Even though the $3.5 million plan, to be paid for by the restoration foundation, was approved by the city council in December, the opposition (see citizensforqueenannesquarepark.org) will have nothing of it. They deride the seating areas as “kitty litter boxes” and dismiss Lin as a “celebrity architect” foisting a trendy design on a historic city. The restoration foundation counters that the entire approval process has been open and democratic and that opponents’ voices have not only been heard, but have informed iterations of the design.
“We asked for comments and changed some elements of the plan accordingly,” said Pieter N. Roos, executive director of the foundation, who is mocked on the opponents’ website as “The Salesman.” “We added more trees, seating, and usable green space,” continued Roos. “We did virtually everything they asked for. A lot of people tend to be fighting it just to fight it. The controversy gets pretty vile sometimes and it’s hard to stomach.”
Nationally, in a somewhat disinterested fashion, much support for the plan emerged. Locally, all of the usual suspects participated in supporting or deriding the planned park, depending on their orientation toward historical value. The foundation’s Roos takes pains to point out that his group felt a tribute to Duke should, for all of her historic preservation zeal, look to the future, not the past.
“The chairman of our board, Oatsie Charles, who was a good friend of Doris, believes that the present site isn’t what Doris intended,” he said. It was Charles, a member of the city’s old guard, who sought out Lin’s services, Roos added.
Lin, perhaps recognized most for her now beloved Vietnam Memorial in Washington, DC, created when she was still a student at Yale, is no stranger to controversy. She declined to be interviewed for this article, but looking at her drawings, models, and design statement, it is hard to imagine a more blameless and inoffensive design. Completed, the park becomes a civilized gathering space with sufficient seating and a verdant group of locally and regionally appropriate trees and shrubs, which nonetheless would preserve the view corridor toward Trinity Church.
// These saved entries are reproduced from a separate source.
Lemma complaint_mono e : monotone e ∧ Forall monotone (operands e).
Proof.
  induction e as [k i t ops IH] using Expr_nested_ind.
  assert (Forall monotone ops) as Hops by (eapply Forall_impl; [exact IH|by intros x [? _]]). split; [|done].
  intros allowed allowed' Hsub. destruct k; cbn [complaint kind operands text]; try done.
  - repeat case_bool_decide; try done. set_solver.
  - destruct (isKnownCall t); [|done]. apply firstComplaint_mono. eapply Forall_impl; [exact Hops|]. intros x Hx. by apply Hx.
  - destruct (isKnownMember t); [|done]. apply firstComplaint_mono. eapply Forall_impl; [exact Hops|]. intros x Hx. by apply Hx.
  - apply firstComplaint_mono. eapply Forall_impl; [exact Hops|]. intros x Hx. by apply Hx.
  - apply firstComplaint_mono. eapply Forall_impl; [exact Hops|]. intros x Hx. by apply Hx.
  - destruct ops as [|v [|d [|b rest]]]; try done.
    apply Forall_cons in Hops as [_ Hops]. apply Forall_cons in Hops as [_ Hops]. apply Forall_cons in Hops as [Hb _].
    apply Forall_cons in IH as [_ IH]. apply Forall_cons in IH as [[_ Hd] _].
    assert (complaint ({[text v]} ∪ allowed) b = None → complaint ({[text v]} ∪ allowed') b = None) as Hb'.
    { apply Hb. set_solver. }
    repeat case_decide; repeat case_bool_decide; try done;
      destruct (operands d) as [|k [|]]; try done; repeat case_decide; repeat case_bool_decide; try done; try set_solver.
    apply Forall_cons in Hd as [Hk _]. destruct (complaint allowed k) as [m|] eqn:Hc; [done|].
    rewrite (Hk _ _ Hsub Hc). exact Hb'.
Qed.

(** The names of its own dimensions, affinely. *)
Record wfAccess (m : AffineMapSpec) : Prop := {
  wa_dims : Forall (λ d, isName d = true) (dims m);
  wa_results : results m ≠ [] ∧
    Forall (λ e, wf e = true ∧ complaint (list_to_set (dims m)) e = None ∧ isAffineSpecExpr e = true) (results m);
}.

Record wfPredicate (q : RulePredicate) : Prop := {
  wq_kind : match rp_kind q with
            | AttributePredicate => directionSet q = false
            | ElementTypePredicate => ∃ s, rp_value q = StrValue s
            | ShapePredicate => 0 <= dimension q ∧ ∃ i, rp_value q = IntValue i
            | AccessMapPredicate => ∃ m, rp_accessMap q = Some m ∧ wfAccess m
            end;
  wq_port : directionSet q = true → 0 <= portIndex q;
}.

Record wfPattern (pattern : RulePattern) : Prop := {
  wt_names : NoDup (pn_name <$> pt_nodes pattern);
  wt_nodes : Forall (λ n, isWorkloadNodeOp (pn_op n) = true ∧ Forall wfPredicate (pn_predicates n)) (pt_nodes pattern);
  wt_edges : NoDup (pt_edges pattern);
  wt_index : Forall (λ e, in_u32 (resultIndex e) ∧ in_u32 (operandIndex e)) (pt_edges pattern);
}.

(** What every statement keeps. *)
Record wfBody (def : RuleDef) : Prop := {
  wr_predicates : Forall wfPredicate (predicates def);
  wr_match : matchOp def = "" ∨ isWorkloadNodeOp (matchOp def) = true;
  wr_pattern : ∀ pattern, r_pattern def = Some pattern → wfPattern pattern ∧
    pn_op <$> head (pt_nodes pattern) = Some (matchOp def) ∧
    Forall (λ e, {[pe_producer e; pe_consumer e]} ⊆@{gset string} list_to_set (pn_name <$> pt_nodes pattern)) (pt_edges pattern);
  wr_params : NoDup (name <$> r_params def) ∧
    ∀ n, n ∈ name <$> r_params def ↔ is_Some (r_domains def !! n);
  wr_domains : ∀ n domain, r_domains def !! n = Some domain →
    LayoutConstraints.values domain ≠ [] ∧ Forall (λ v, value_ok v = true) (LayoutConstraints.values domain);
  wr_constraints : Forall (λ e, wf e = true ∧ complaint (ruleParamNames def ∪ {["rank"; "element_type"]}) e = None) (r_constraints def);
  wr_kinds : ForallOrdPairs (λ k k', clashes k' k = false) (kindRequirements def);
  wr_roles : Forall (λ k, role k ∈ ["executor"; "compute"; "memory"] ∧ (role k = "memory" ∨ kr_port k = None)) (kindRequirements def);
  wr_ports : NoDup (rport_name <$> r_ports def);
  wr_bundle : NoDup (bundleParameters def).*1;
  wr_cost : ∀ c, costLowerBound def = Some c → in_u64 c;
}.

Record wfRule (def : RuleDef) : Prop := {
  wf_body : wfBody def;
  wf_match : isWorkloadNodeOp (matchOp def) = true;
  wf_names : r_bundle def ≠ "" ∧ emitter def ≠ "";
  wf_declared : ∀ k port, k ∈ kindRequirements def → kr_port k = Some port → port ∈ r_ports def;
}.

Section good_rules.
Variable source : string.
Notation good := (λ p d Q m, goodAt p d Q m) (only parsing).

(** Every alternative of a statement may fail. *)
Ltac fails := match goal with |- goodAt ?p _ ?Q (failAt _ ?m) => exact (good_fail source p _ Q m) end.
Ltac next := first
  [ apply good_step_seq; [done|first [done|by eapply isPunct_live|by eapply keyword_live|by eapply isIdentifier_live]|]
  | apply good_expect_seq; [done|] | apply good_name_seq; [done|] | apply good_expr_seq; [done|] ].

Lemma good_failAtToken {A} p d (Q : A → Prop) t m : goodAt p d Q (failAtToken source t m).
Proof.
  unfold goodAt, failAtToken. cbn. unfold str_empty. case_bool_decide as H; [|done].
  intros Hn. apply (f_equal String.length) in Hn. rewrite !str_app_length in Hn. cbn in Hn. lia.
Qed.

Lemma good_expectString p m : valid p → goodAt p 1 (λ _, True) (expectString source m).
Proof.
  intros Hv. unfold expectString, goodAt. case_bool_decide as Hk; [|exact (good_fail source p 1 (λ _ : string, True) m)].
  destruct (advance_valid p Hv) as (? & ? & ?); [congruence|]. split_and!; first [done|lia].
Qed.

Lemma good_expectIndex p m m' : valid p → goodAt p 1 (λ i, 0 <= i) (expectIndex source m m').
Proof.
  intros Hv. unfold expectIndex, goodAt. case_bool_decide as Hk; [|exact (good_fail source p 1 (λ i, 0 <= i) m)].
  case_bool_decide as Hi; [exact (good_fail source p 1 (λ i, 0 <= i) m')|].
  destruct (advance_valid p Hv) as (? & ? & ?); [congruence|]. split_and!; first [done|lia].
Qed.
Its lighting is unobtrusive and will make the space usable for the community in the evening. The thresholds of the seating areas, framed in native stone and made to look dry laid instead of mortared, will contain words from the Royal Charter of 1663, which is the founding document of the State of Rhode Island and Providence Plantations, and specifically mentions religious liberty.
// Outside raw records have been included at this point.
(** What a step holds in a memory: nothing recorded where no allocation is live, the held
    bytes otherwise. *)
Lemma liveBytesAt_ok step live : liveBytesAt allocations roots step = Ok live →
  ∀ m, match live !! m with
       | Some h => Held m step h ∧ 0 <= h ∧ ∃ r, LiveRoot m step r
       | None => Held m step 0 ∧ ∀ r, ¬ LiveRoot m step r
       end.
Proof.
  intros Hf m. set (gs := merge_sort groupLe (groupsAt allocations roots step)).
  assert (gs ≡ₚ groupsAt allocations roots step) as Hp by apply merge_sort_Permutation.
  assert (ofMemory m gs ≡ₚ ofMemory m (groupsAt allocations roots step)) as Hpm by (unfold ofMemory; by rewrite Hp).
  assert (Held m step (total (ofMemory m gs))) as Hh.
  { exists (ofMemory m gs). split_and!; [|intros r; by rewrite Hpm, live_groups|done].
    apply ofMemory_NoDup. rewrite Hp. apply NoDup_remove_dups. }
  rewrite (addGroups_ok _ _ _ Hf m). fold gs. rewrite lookup_empty. destruct (decide _) as [He|He].
  - rewrite He in Hh. split; [done|]. intros r Hr%live_groups. rewrite <- Hpm, He in Hr. by apply elem_of_nil in Hr.
  - cbn [default from_option]. unfold id. rewrite Z.add_0_l. split; [done|]. split; [apply total_nonneg|].
    destruct (ofMemory m gs) as [|r rs]; [done|]. exists r. apply live_groups. rewrite <- Hpm. left.
Qed.

Lemma peakLoop_ok steps peak : fold_result (λ peak step, live ← liveBytesAt allocations roots step; Ok (raisePeak peak live)) ∅ steps = Ok peak →
  ∀ m, match peak !! m with
       | Some p => (∀ step h, step ∈ steps → Held m step h → h <= p) ∧
                   ∃ step r, step ∈ steps ∧ Held m step p ∧ LiveRoot m step r
       | None => ∀ step r, step ∈ steps → ¬ LiveRoot m step r
       end.
Proof.
  intros Hf m.
  set (I := λ (pre : list Z) (peak : gmap string Z), match peak !! m with
       | Some p => (∀ step h, step ∈ pre → Held m step h → h <= p) ∧
                   ∃ step r, step ∈ pre ∧ Held m step p ∧ LiveRoot m step r
       | None => ∀ step r, step ∈ pre → ¬ LiveRoot m step r
       end).
  change (I steps peak). eapply fold_result_inv; [| |exact Hf]; clear peak Hf; unfold I.
  { rewrite lookup_empty. by intros step r ?%elem_of_nil. }
  intros pre step post t t' _ Hinv (live & Hl & [= <-])%bind_ok. pose proof (liveBytesAt_ok _ _ Hl m) as Hlive.
  unfold raisePeak. rewrite lookup_union_with, lookup_fmap.
  destruct (live !! m) as [h|]; cbn.
  - destruct Hlive as (Hheld & Hnn & r0 & Hr0). rewrite Z.max_r by done.
    destruct (t !! m) as [p|]; cbn.
    + destruct Hinv as [Hmax (s & r & Hs & Hp & Hr)]. split.
      * intros s' h' [Hin| ->%list_elem_of_singleton]%elem_of_app Hh'; [specialize (Hmax s' h' Hin Hh'); lia|].
        rewrite (held_unique _ _ _ _ Hh' Hheld). lia.
      * destruct (Z.max_spec p h) as [[_ ->]|[_ ->]]; [exists step, r0|exists s, r]; set_solver.
    + split; [|exists step, r0; set_solver].
      intros s' h' [Hin| ->%list_elem_of_singleton]%elem_of_app Hh'; [|by rewrite (held_unique _ _ _ _ Hh' Hheld)].
      destruct Hh' as (rs & _ & Hrs & ->). destruct rs as [|r rs]; [done|]. destruct (Hinv s' r Hin). apply Hrs. left.
  - destruct Hlive as [Hheld Hno]. destruct (t !! m) as [p|]; cbn.
    + destruct Hinv as [Hmax (s & r & Hs & Hp & Hr)]. split; [|exists s, r; set_solver].
      intros s' h' [Hin| ->%list_elem_of_singleton]%elem_of_app Hh'; [by apply (Hmax s')|].
      rewrite (held_unique _ _ _ _ Hh' Hheld). destruct Hp as (rs & _ & _ & ->). apply total_nonneg.
    + intros s' r [Hin| ->%list_elem_of_singleton]%elem_of_app; auto.
Qed.
End peak.

Lemma step_bounds allocations : Forall (λ a, in_u64 (beginStep a) ∧ in_u64 (endStep a)) allocations →
  ∀ a, a ∈ allocations → minStep allocations <= beginStep a ∧ endStep a <= maxStep allocations.
Proof.
  unfold minStep, maxStep. induction 1 as [|b allocations _ _ IH]; [by intros a ?%elem_of_nil|]. cbn.
  intros a [->|Ha]%elem_of_cons; [lia|]. specialize (IH a Ha). lia.
Qed.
Far from being the radical, trendy and disruptive design described by the opposition, it is sensitive, contemplative, and appropriate to its surroundings. “Whenever you commission an artwork, you take a leap of faith about the outcome,” Roos said. “We trusted Maya and her vision is rewarding us.” While groundbreaking has not yet been set, pending approval of the project by the Rhode Island Department of Environmental Management, the restoration foundation is fully anticipating the project to be initiated in the coming year.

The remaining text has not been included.